Wacky winter drivers are everywhere — you know, the drivers that fail to clean off the snow and ice from their vehicle before driving. You see them all winter long. They are the drivers that scrap off a small area of an icy windshield, and most often don’t remove any of the snow on the rear window. Even if they clear the front windshield and the rear window, they may forget to clear their headlights and taillights.
Someone sent me a cartoon by Dave Granlund depicting “wacky winter drivers” which I would have included with this article, but it had copyright limitations. However, it inspired me to write about this dangerous practice which we all witness throughout the winter.

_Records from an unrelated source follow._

(** The loop has read the digits of [m] below position [k], and goes on. *)
Lemma octal_loop_spec k c (m n : Z) (low : list Z) rest fuel :
  (k + length low <= 10)%nat -> (k < fuel)%nat -> 0 <= n -> 0 <= m < 8 ^ Z.of_nat (length low) ->
  octal_loop fuel (c :: octal k n ++ low ++ rest) (Z.of_nat (S (k + length low))) (1 + Z.of_nat (length low)) m
    (8 ^ Z.of_nat (length low)) =
  Ok (n mod 8 ^ Z.of_nat k * 8 ^ Z.of_nat (length low) + m).
Proof.
  revert n m low fuel. induction k as [|k IH]; intros n m low fuel Hk Hf Hn Hm; destruct fuel as [|fuel]; try lia;
    cbn [octal_loop].
  { rewrite (proj2 (Z.ltb_ge _ _)) by lia. cbn. rewrite Z.mod_1_r. done. }
  assert (8 ^ Z.of_nat (length low) <= 8 ^ 9) as H9 by (apply Z.pow_le_mono_r; lia).
  assert (0 < 8 ^ Z.of_nat (length low)) by (apply Z.pow_pos_nonneg; lia).
  pose proof (Z.mod_pos_bound n 8 ltac:(lia)) as Hd.
  rewrite (proj2 (Z.ltb_lt _ _)) by lia.
  replace (Z.to_nat (Z.of_nat (S (S k + length low)) - (1 + Z.of_nat (length low)))) with (S k) by lia.
  change (octal (S k) n) with (octal k (n / 8) ++ [48 + n mod 8]). rewrite <- app_assoc. cbn [app].
  match goal with |- context [(?x :: ?l) !! S k] => change ((x :: l) !! S k) with (l !! k) end.
  rewrite list_lookup_middle by (by rewrite octal_length). cbn [in_bounds mbind outcome_bind].
  rewrite (swrap_small 8) by (cbn; lia).
  replace (48 + n mod 8 - 48) with (n mod 8) by lia.
  rewrite (swrap_small 32 (_ * _)) by (change (2 ^ (32 - 1)) with (8 ^ 9 * 16); nia).
  rewrite wrap_small by (change (2 ^ 32) with (8 ^ 9 * 32); nia).
  rewrite Z.shiftl_mul_pow2 by lia. change (2 ^ 3) with 8.
  rewrite (swrap_small 32) by (change (2 ^ (32 - 1)) with (8 ^ 9 * 16); nia).
  assert (8 ^ Z.of_nat (length low) * 8 = 8 ^ Z.of_nat (length (48 + n mod 8 :: low))) as ->.
  { cbn [length]. rewrite Nat2Z.inj_succ, Z.pow_succ_r by lia. lia. }
  replace (1 + Z.of_nat (length low) + 1) with (1 + Z.of_nat (length (48 + n mod 8 :: low))) by (cbn [length]; lia).
  replace (S (S k + length low)) with (S (k + length (48 + n mod 8 :: low))) by (cbn [length]; lia).
  rewrite (IH (n / 8) _ (48 + n mod 8 :: low)).
  - f_equal. cbn [length]. rewrite !Nat2Z.inj_succ, !Z.pow_succ_r by lia.
    rewrite (Z.rem_mul_r n 8) by (try apply Z.pow_pos_nonneg; lia). lia.
  - cbn [length]. lia.
  - lia.
  - apply Z.div_pos; lia.
  - cbn [length]. rewrite Nat2Z.inj_succ, Z.pow_succ_r by lia. nia.
Qed.

Lemma octal2ui_spec n rest : 0 <= n -> octal2ui (octal 11 n ++ 0 :: rest) = Ok (n mod 8 ^ 10).
Proof.
  intros Hn. unfold octal2ui, strlen. rewrite strlen_loop_spec.
  - rewrite octal_length. cbn [mbind outcome_bind]. rewrite octal_cons.
    pose proof (octal_loop_spec 10 (48 + (n / 8 ^ Z.of_nat 10) mod 8) 0 n [] (0 :: rest) 11
      ltac:(cbn; lia) ltac:(lia) Hn ltac:(cbn; lia)) as E. cbn [length app] in E.
    change (Z.to_nat (0 + Z.of_nat 11)) with 11%nat. change (0 + Z.of_nat 11) with (Z.of_nat (S (10 + 0))).
    etrans; [exact E|]. f_equal. change (8 ^ Z.of_nat 0) with 1. change (Z.of_nat 10) with 10. lia.
  - eapply Forall_impl; [apply octal_digit|]. cbn. lia.
  - lia.
  - rewrite octal_length. done.
Qed.

(** The size field of a header, eleven octal digits and a zero, reads back
    modulo 8^10: the first digit is never looked at, so sizes below 1 GiB are
    read correctly and larger ones are not. *)
Lemma octal_roundtrip n rest : 0 <= n -> octal2ui (octal 11 n ++ 0 :: rest) = Ok (n mod 8 ^ 10).
Proof. apply octal2ui_spec. Qed.

Lemma octal_roundtrip_witness : octal2ui (octal 11 1234567 ++ [0]) = Ok 1234567.
Proof. rewrite (octal_roundtrip 1234567 []); [reflexivity|lia]. Defined.

(** ** The nodes as a tree *)
Definition hash (name : list Z) : Z := compute_hash (String_of name).

#[local] Arguments hash : simpl never.

Definition kid (n : TarFSNode) (h : Z) : option Z :=
  match try_get_value (_children n) h with Ok v => v | Fault _ => None end.

(** The node a path of name hashes leads to. *)
Fixpoint walk (h : gmap Z TarFSNode) (p : Z) (path : list Z) : option Z :=
  match path with
  | [] => Some p
  | x :: path => n ← h !! p; q ← kid n x; walk h q path
  end.

Definition file_info (n : TarFSNode) : option (Z * Z) :=
  if _has_block_offset n then Some (_block_offset n, _node_size n) else None.

(** What is at a path: nothing, a directory, or a file with its header block
    and size. *)
Definition entry (fs : Nodes) (root : Z) (path : list Z) : option (option (Z * Z)) :=
  q ← walk (node_heap fs) root path; n ← node_heap fs !! q; Some (file_info n).

Record tree_ok (fs : Nodes) (root : Z) : Prop := {
  to_kids p n : node_heap fs !! p = Some n -> exists g, represents (_children n) g /\
    forall h q, g !! h = Some q -> is_Some (node_heap fs !! q);
  to_fresh p : is_Some (node_heap fs !! p) -> p < next_node fs;
  to_root : is_Some (node_heap fs !! root);
  to_inj path path' q : walk (node_heap fs) root path = Some q -> walk (node_heap fs) root path' = Some q ->
    path = path'
}.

Over 90% of the information drivers require to be able to drive safely gets to them through their eyes. If there is snow or ice on the windows, how can a driver see what’s ahead clearly, or what the vehicles that are following him or her are doing? Drivers even get visual feedback from the side windows through their peripheral vision, so they need to be cleared of snow as well.
Since being predictive is important to other drivers, if you don’t clear off all your vehicle’s lights, including brake lights and turn signal lights, how will other drivers know what you intend to do next?

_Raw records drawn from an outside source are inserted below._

(* ===== verification/Vfs.v ===== *)
(** * infos/fs/vfs.cpp, vfs-node.cpp: the virtual file system

    A [VFSNode] caches the children of the physical node it stands for, by the
    hash of their names; mounting replaces the physical node.  What a physical
    node answers is the interface [PhysicalFS]; file systems, physical nodes,
    open files and directories are types of the implementation. *)
From S2P Require Import Prelude RBMap CString.

(** [pfs_create] runs a registered creation function on a device, [pfs_mount]
    is [Filesystem::mount]; the rest are the virtual functions of [PFSNode]. *)
Class PhysicalFS (S N F D : Type) := {
  pfs_create : S -> Z -> option Z -> outcome (option Z * S);
  pfs_mount : S -> Z -> outcome (option N * S);
  pfs_get_child : S -> N -> String -> outcome (option N);
  pfs_mkdir : S -> N -> String -> outcome (option N * S);
  pfs_open : S -> N -> outcome (option F);
  pfs_opendir : S -> N -> outcome (option D)
}.

Record FilesystemRegistration := { fsreg_name : list Z; creation_fn : Z }.

Section vfs.
Context {S N F D : Type} `{PhysicalFS S N F D}.

Record VFSNode := { _vparent : option Z; _pn : option N; _vchildren : Map Z }.

Record VirtualFilesystem := {
  _root_node : option Z;
  _filesystems : list FilesystemRegistration;
  vnodes : gmap Z VFSNode;
  next_vnode : Z;
  pfs : S
}.

Definition VFSNode_new (parent : option Z) (pn : option N) : VFSNode :=
  {| _vparent := parent; _pn := pn; _vchildren := Map_new |}.

Definition set_pfs (v : VirtualFilesystem) (s : S) : VirtualFilesystem :=
  {| _root_node := _root_node v; _filesystems := _filesystems v; vnodes := vnodes v;
     next_vnode := next_vnode v; pfs := s |}.
Definition set_vnode (v : VirtualFilesystem) (p : Z) (n : VFSNode) : VirtualFilesystem :=
  {| _root_node := _root_node v; _filesystems := _filesystems v; vnodes := <[p := n]> (vnodes v);
     next_vnode := next_vnode v; pfs := pfs v |}.
Definition new_vnode (v : VirtualFilesystem) (n : VFSNode) : Z * VirtualFilesystem :=
  (next_vnode v,
   {| _root_node := _root_node v; _filesystems := _filesystems v; vnodes := <[next_vnode v := n]> (vnodes v);
      next_vnode := next_vnode v + 1; pfs := pfs v |}).
Definition vnode (v : VirtualFilesystem) (p : Z) : outcome VFSNode := in_bounds (vnodes v !! p).

(** ** vfs-node.cpp *)
Definition get_child (v : VirtualFilesystem) (p : Z) (name : String) : outcome (option Z * VirtualFilesystem) :=
  x ← vnode v p;
  match _pn x with
  | None => Ok (None, v)
  | Some pn =>
      child ← try_get_value (_vchildren x) (fst (get_hash name));
      match child with
      | Some child => Ok (Some child, v)
      | None =>
          assoc ← pfs_get_child (pfs v) pn name;
          match assoc with
          | None => Ok (None, v)
          | Some assoc =>
              let '(child, v) := new_vnode v (VFSNode_new (Some p) (Some assoc)) in
              children ← add (_vchildren x) (fst (get_hash name)) child;
              Ok (Some child, set_vnode v p {| _vparent := _vparent x; _pn := _pn x; _vchildren := children |})
          end
      end
  end.

Definition mkdir (v : VirtualFilesystem) (p : Z) (name : String) : outcome (option Z * VirtualFilesystem) :=
  x ← vnode v p;
  match _pn x with
  | None => Ok (None, v)
  | Some pn =>
      '(dir, s) ← pfs_mkdir (pfs v) pn name;
      let v := set_pfs v s in
      match dir with
      | None => Ok (None, v)
      | Some _ => get_child v p name
      end
  end.

Fixpoint lookup_fs_loop (regs : list FilesystemRegistration) (fstype : String)
  : outcome (option FilesystemRegistration) :=
  match regs with
  | [] => Ok None
  | reg :: regs =>
      c ← strncmp (fsreg_name reg) (_data fstype ++ [0]) 16;
      if c =? 0 then Ok (Some reg) else lookup_fs_loop regs fstype
  end.

Definition lookup_fs (v : VirtualFilesystem) (fstype : String) : outcome (option FilesystemRegistration) :=
  lookup_fs_loop (_filesystems v) fstype.

(** The file system mounted, if any. *)
Definition mount (v : VirtualFilesystem) (p : Z) (fstype : String) (dev : option Z)
  : outcome (option Z * VirtualFilesystem) :=
  fsreg ← lookup_fs v fstype;
  match fsreg with
  | None => Ok (None, v)
  | Some fsreg =>
      '(fs, s) ← pfs_create (pfs v) (creation_fn fsreg) dev;
      let v := set_pfs v s in
      match fs with
      | None => Ok (None, v)
      | Some fs =>
          '(pn, s) ← pfs_mount (pfs v) fs;
          let v := set_pfs v s in
          match pn with
          | None => Ok (None, v)
          | Some pn =>
              x ← vnode v p;
              children ← clear (_vchildren x);
              Ok (Some fs, set_vnode v p {| _vparent := _vparent x; _pn := Some pn; _vchildren := children |})
          end
      end
  end.

(** ** vfs.cpp *)
Definition instantiate_fs (v : VirtualFilesystem) (fstype : String) (dev : option Z)
  : outcome (option Z * VirtualFilesystem) :=
  fsreg ← lookup_fs v fstype;
  match fsreg with
  | None => Ok (None, v)
  | Some fsreg => '(fs, s) ← pfs_create (pfs v) (creation_fn fsreg) dev; Ok (fs, set_pfs v s)
  end.

(** "rootfs" *)
Definition rootfs_name : String := String_of [114; 111; 111; 116; 102; 115].

Definition init (v : VirtualFilesystem) (regs : list FilesystemRegistration) : outcome (bool * VirtualFilesystem) :=
  let v := {| _root_node := _root_node v; _filesystems := _filesystems v ++ regs; vnodes := vnodes v;
              next_vnode := next_vnode v; pfs := pfs v |} in
  '(rootfs, v) ← instantiate_fs v rootfs_name None;
  rootfs ← deref rootfs;
  '(pn, s) ← pfs_mount (pfs v) rootfs;
  let v := set_pfs v s in
  match pn with
  | None => Ok (false, v)
  | Some pn =>
      let '(root, v) := new_vnode v (VFSNode_new None (Some pn)) in
      Ok (true, {| _root_node := Some root; _filesystems := _filesystems v; vnodes := vnodes v;
                   next_vnode := next_vnode v; pfs := pfs v |})
  end.

(** [component[i++] = *path++] into the array of 256 characters; [room] is how
    many are left, one being needed for the terminator. *)
Fixpoint read_component (room : nat) (path : list Z) : outcome (list Z * list Z) :=
  match path with
  | [] => Fault OutOfBounds
  | c :: rest =>
      match room with
      | O => Fault OutOfBounds
      | Datatypes.S room =>
          if (c =? 0) || (c =? 47) then Ok ([], path)
          else '(component, path) ← read_component room rest; Ok (c :: component, path)
      end
  end.

Fixpoint lookup_loop (fuel : nat) (v : VirtualFilesystem) (path : list Z) (current_node : option Z)
  : outcome (option Z * VirtualFilesystem) :=
  match fuel with
  | O => Fault OutOfFuel
  | Datatypes.S fuel =>
      '(component, path) ← read_component 256 path;
      c ← in_bounds (path !! 0%nat);
      let path := if c =? 47 then tail path else path in
      match component with
      | [] => Ok (current_node, v)
      | _ =>
          p ← deref current_node;
          '(current_node, v) ← get_child v p (String_of component);
          match current_node with
          | Some _ => lookup_loop fuel v path current_node
          | None => Ok (None, v)
          end
      end
  end.

Definition lookup_node (v : VirtualFilesystem) (spath : String) : outcome (option Z * VirtualFilesystem) :=
  let path := _data spath ++ [0] in
  c ← in_bounds (path !! 0%nat);
  if c =? 0 then Ok (None, v)
  else if negb (c =? 47) then Ok (None, v)
  else
    c1 ← in_bounds (path !! 1%nat);
    if c1 =? 0 then Ok (_root_node v, v)
    else lookup_loop (length path) v (tail path) (_root_node v).

Definition open (v : VirtualFilesystem) (path : String) (flags : Z) : outcome (option F * VirtualFilesystem) :=
  '(node, v) ← lookup_node v path;
  match node with
  | None => Ok (None, v)
  | Some p =>
      x ← vnode v p;
      match _pn x with
      | None => Ok (None, v)
      | Some pn => f ← pfs_open (pfs v) pn; Ok (f, v)
      end
  end.

Definition opendir (v : VirtualFilesystem) (path : String) (flags : Z) : outcome (option D * VirtualFilesystem) :=
  '(node, v) ← lookup_node v path;
  match node with
  | None => Ok (None, v)
  | Some p =>
      x ← vnode v p;
      match _pn x with
      | None => Ok (None, v)
      | Some pn => d ← pfs_opendir (pfs v) pn; Ok (d, v)
      end
  end.
End vfs.
Arguments VFSNode N : clear implicits.
Arguments VirtualFilesystem S N : clear implicits.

And take note of how many wacky winter drivers fail to remove the snow from the roof of their vehicle. Snow left on a car’s roof can be a hazard to a following vehicle and to the driver of the vehicle that failed to remove it before driving. It blows off the roof, reducing the view of the driver following and collects on the guilty driver’s rear window, limiting the ability to see what’s going on behind the car.
Then there are those drivers that start out hoping that the car’s defroster will clear the windshield before he/she rear-ends someone and relies on the rear window defroster to do the same.

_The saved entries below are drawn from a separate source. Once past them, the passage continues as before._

(** The child of a cached node is what the name space says. *)
Lemma get_child_spec v root ms q p name : vfs_inv v root ms -> vwalk (vnodes v) root q = Some p ->
  exists c v', get_child v p name = Ok (c, v') /\ vfs_inv v' root ms /\ pfs v' = pfs v /\
    (forall q' p', vwalk (vnodes v) root q' = Some p' -> vwalk (vnodes v') root q' = Some p') /\
    match resolve (pfs v) ms (fst (get_hash name) :: q) with
    | Some _ => exists c', c = Some c' /\ vwalk (vnodes v') root (fst (get_hash name) :: q) = Some c'
    | None => c = None
    end.
Proof.
  intros I Hw. destruct (vwalk_in _ _ _ _ _ I Hw) as [x Hx].
  destruct (vi_agree _ _ _ I q p x Hw Hx) as (n & Hpn & Hl & Hr).
  destruct (vi_kids _ _ _ I p x Hx) as (g & Hg & Hk).
  set (h := fst (get_hash name)). unfold get_child, vnode. rewrite Hx. cbn [in_bounds mbind outcome_bind]. rewrite Hpn.
  fold h. rewrite (proj1 (vkid_spec x g h Hg)). cbn [mbind outcome_bind].
  assert (vwalk (vnodes v) root (h :: q) = g !! h) as Hwh.
  { cbn [vwalk]. rewrite Hw. cbn. rewrite Hx. cbn. apply (vkid_spec x g h Hg). }
  destruct (g !! h) as [c|] eqn:Eh.
  - exists (Some c), v. do 4 (split; [done|]). destruct (vwalk_in _ _ _ _ _ I Hwh) as [y Hy].
    destruct (vi_agree _ _ _ I _ _ _ Hwh Hy) as (m & _ & _ & ->). eauto.
  - assert (resolve (pfs v) ms (h :: q) = kids (pfs v) n h) as Hres.
    { cbn. rewrite Hr. cbn. destruct (ms !! (h :: q)) eqn:Em; [|done].
      destruct (vi_mounts _ _ _ I (h :: q) ltac:(eauto)) as [c Hc]. congruence. }
    rewrite Hres. rewrite (law_get_child (pfs v) n name (vi_pfs _ _ _ I) Hl). fold h. cbn [mbind outcome_bind].
    destruct (kids (pfs v) n h) as [a|] eqn:Ek; [|by exists None, v].
    rewrite (surjective_pairing (new_vnode v _)). change (fst (new_vnode v _)) with (next_vnode v).
    destruct (represents_add _ _ h (next_vnode v) Hg) as (children & Ea & Hg'). step_to Ea.
    rewrite <- Hpn. eexists _, _. split; [done|].
    pose proof (law_kids (pfs v) n h a (vi_pfs _ _ _ I) Hl Ek) as Hla.
    split; [by eapply (vfs_inv_child v root ms I q p x h g a children)|]. split; [done|].
    pose proof (vwalk_child v root ms I q p x h g a children Hw Hx Hg Eh Hg') as Hvw. split.
    + intros q' p' Hq'. rewrite (Hvw q'). rewrite decide_False; [done|]. intros ->. congruence.
    + eexists. split; [done|]. rewrite (Hvw (h :: q)). by rewrite decide_True.
Qed.

(** ** Looking a path up *)
Definition name_ok (c : list Z) : Prop := c <> [] /\ Forall (fun b => b <> 0 /\ b <> 47) c /\ (length c < 256)%nat.

Definition hashes (comps : list (list Z)) : list Z := (fun c => fst (get_hash (String_of c))) <$> comps.

Lemma read_component_spec comp rest room b : Forall (fun b => b <> 0 /\ b <> 47) comp -> (length comp < room)%nat ->
  b = 0 \/ b = 47 -> read_component room (comp ++ b :: rest) = Ok (comp, b :: rest).
Proof.
  intros Hc. revert room. induction Hc as [|c comp [H1 H2] Hc IH]; intros [|room] Hl Hb; cbn in Hl |- *; try lia.
  - destruct Hb as [-> | ->]; done.
  - rewrite (eqb_false c 0), (eqb_false c 47) by done. cbn [orb]. rewrite IH by (done || lia). done.
Qed.

(** The rest of a path: components separated by slashes, then [tl], which is
    empty or a last slash. *)
Definition path_rest (comps : list (list Z)) (tl : list Z) : list Z := join 47 comps ++ tl ++ [0].

Lemma path_rest_cons c comps tl : tl = [] \/ tl = [47] -> exists b rest, (b = 0 \/ b = 47) /\
  path_rest (c :: comps) tl = c ++ b :: rest /\
  match comps with
  | [] => (if b =? 47 then rest else b :: rest) = [0]
  | _ => b = 47 /\ rest = path_rest comps tl
  end.
Proof.
  intros Ht. unfold path_rest. destruct comps as [|c2 comps].
  - cbn [join]. destruct Ht as [-> | ->]; [exists 0, []|exists 47, [0]]; auto.
  - exists 47, (join 47 (c2 :: comps) ++ tl ++ [0]). split; [by right|]. split; [|done].
    cbn [join]. by rewrite <- app_assoc.
Qed.

Lemma lookup_loop_spec fuel v root ms q p comps tl : vfs_inv v root ms -> vwalk (vnodes v) root q = Some p ->
  Forall name_ok comps -> tl = [] \/ tl = [47] -> (comps = [] -> tl = []) -> (length comps + 1 < fuel)%nat ->
  exists r v', lookup_loop fuel v (path_rest comps tl) (Some p) = Ok (r, v') /\ vfs_inv v' root ms /\ pfs v' = pfs v /\
    match resolve (pfs v) ms (rev (hashes comps) ++ q) with
    | Some n => exists c, r = Some c /\ vwalk (vnodes v') root (rev (hashes comps) ++ q) = Some c
    | None => r = None
    end.
Proof.
  revert fuel v q p tl. induction comps as [|c comps IH]; intros fuel v q p tl I Hw Hc Ht Hct Hf.
  - destruct fuel as [|fuel]; [lia|]. rewrite Hct by done. cbn. exists (Some p), v. do 3 (split; [done|]).
    destruct (vwalk_in _ _ _ _ _ I Hw) as [x Hx]. destruct (vi_agree _ _ _ I q p x Hw Hx) as (n & _ & _ & ->). eauto.
  - destruct fuel as [|fuel]; [lia|]. inversion Hc as [|? ? Hok Hcs]; subst. destruct Hok as (Hne & Hch & Hlen).
    destruct (path_rest_cons c comps tl Ht) as (b & rest & Hb & -> & Hrest).
    cbn [lookup_loop]. rewrite read_component_spec by done. cbn [mbind outcome_bind lookup list_lookup in_bounds tail].
    destruct c as [|c0 c]; [done|]. cbn [deref mbind outcome_bind].
    destruct (get_child_spec v root ms q p (String_of (c0 :: c)) I Hw) as (r & v' & E & I' & Hp & _ & Hres).
    step_to E. set (h := fst (get_hash (String_of (c0 :: c)))) in *.
    change (hashes ((c0 :: c) :: comps)) with (h :: hashes comps). cbn [rev]. rewrite <- app_assoc. cbn [app].
    destruct (resolve (pfs v) ms (h :: q)) as [n|] eqn:En.
    + destruct Hres as (c' & -> & Hw'). rewrite <- Hp.
      assert ((if b =? 47 then rest else b :: rest) = path_rest comps (if decide (comps = []) then [] else tl)) as ->.
      { destruct comps; [by rewrite decide_True|]. rewrite decide_False by done. by destruct Hrest as [-> ->]. }
      apply IH; try done; [case_decide; auto|by intros ->|cbn in Hf; lia].
    + subst r. exists None, v'. do 3 (split; [done|]).
      assert (forall l, resolve (pfs v) ms (rev l ++ h :: q) = None) as ->; [|done].
      intros l. induction l as [|k l IHl] using rev_ind; [done|]. rewrite rev_app_distr. cbn [rev app resolve].
      by rewrite IHl.
Qed.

Winter driving takes more time to prepare for the elements. Most of us know what we should do before driving but fail to allow enough time for doing so. Too many drivers just don’t take the proper time to prepare for a safe trip, whether it is just for a few blocks or for many miles.
Another hazard we encounter in winter is the sand and salt on our roads. If we don’t clean off our salt-encrusted headlights we won’t have adequate headlights at night. This can be a real problem. I can remember driving from Montreal back to Malone after a hockey game when the highways in Montreal had so much salt spray that I would often stop after exiting the city to clear the encrusted salt from my headlights.
Like it or not, winter driving is difficult at best, and requires an increased awareness of driving conditions and the necessity to adjust accordingly. Are you a wacky winter driver or a safe winter driver? It’s your choice — make the right one!